>>>

Lemma local_object_writable c : local_writable c = true -> writable_object (local_object c) = true.
Proof.
  unfold local_writable, local_object, omit_string. rewrite andb_true_iff. intros [H1 H2].
  unfold writable_object. case_decide; simpl; rewrite ?H1, ?H2; reflexivity.
Qed.

(** A client that starts from nothing but its file. *)
Definition local_client (http name : string) (d : Client) : Client :=
  mkClient EmptyString http (cc_DeviceID d) name EmptyString (cc_PSK d) (cc_NoUPnP d) (cc_UPnPTimeout d) (cc_LogLevel d) (cc_TrayEnabled d)
    (cc_PunchTimeout d) (cc_ForceRelay d) (cc_AllowLegacy d) [].

Lemma decode_local c d :
  (x ← decode_clientJSON (local_object c); Some (apply_clientJSON x d)) = Some (local_client (cc_ServerHTTP c) (cc_DeviceName c) d).
Proof.
  unfold decode_clientJSON, local_object, omit_string. case_decide as D; [rewrite D|]; rewrite !values_exact by reflexivity; reflexivity.
Qed.

Lemma saved_local_loads path c d fs fs' : local_writable c = true -> fs_readable fs path = true ->
  SaveClientLocalJSON path c fs = (Ok tt, fs') -> load_client path fs' d = Ok (local_client (cc_ServerHTTP c) (cc_DeviceName c) d).
Proof.
  intros W R. unfold SaveClientLocalJSON, SaveJSON, WriteFile, load_client, LoadJSON. case_decide as D; [done|].
  destruct (fs_write_error fs path); [done|]. intros [= <-]. cbn [with_files fs_files fs_readable].
  rewrite lookup_insert_eq, R. unfold UnmarshalJSON. rewrite unmarshal_pretty by (by apply local_object_writable). cbn [mbind option_bind].
  by rewrite decode_local.
Qed.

<<<

> What is required
Transcribe every record above exactly as it appears.

> Output for this exercise
Lemma local_object_writable c : local_writable c = true -> writable_object (local_object c) = true.
Proof.
  unfold local_writable, local_object, omit_string. rewrite andb_true_iff. intros [H1 H2].
  unfold writable_object. case_decide; simpl; rewrite ?H1, ?H2; reflexivity.
Qed.

(** A client that starts from nothing but its file. *)
Definition local_client (http name : string) (d : Client) : Client :=
  mkClient EmptyString http (cc_DeviceID d) name EmptyString (cc_PSK d) (cc_NoUPnP d) (cc_UPnPTimeout d) (cc_LogLevel d) (cc_TrayEnabled d)
    (cc_PunchTimeout d) (cc_ForceRelay d) (cc_AllowLegacy d) [].

Lemma decode_local c d :
  (x ← decode_clientJSON (local_object c); Some (apply_clientJSON x d)) = Some (local_client (cc_ServerHTTP c) (cc_DeviceName c) d).
Proof.
  unfold decode_clientJSON, local_object, omit_string. case_decide as D; [rewrite D|]; rewrite !values_exact by reflexivity; reflexivity.
Qed.

Lemma saved_local_loads path c d fs fs' : local_writable c = true -> fs_readable fs path = true ->
  SaveClientLocalJSON path c fs = (Ok tt, fs') -> load_client path fs' d = Ok (local_client (cc_ServerHTTP c) (cc_DeviceName c) d).
Proof.
  intros W R. unfold SaveClientLocalJSON, SaveJSON, WriteFile, load_client, LoadJSON. case_decide as D; [done|].
  destruct (fs_write_error fs path); [done|]. intros [= <-]. cbn [with_files fs_files fs_readable].
  rewrite lookup_insert_eq, R. unfold UnmarshalJSON. rewrite unmarshal_pretty by (by apply local_object_writable). cbn [mbind option_bind].
  by rewrite decode_local.
Qed.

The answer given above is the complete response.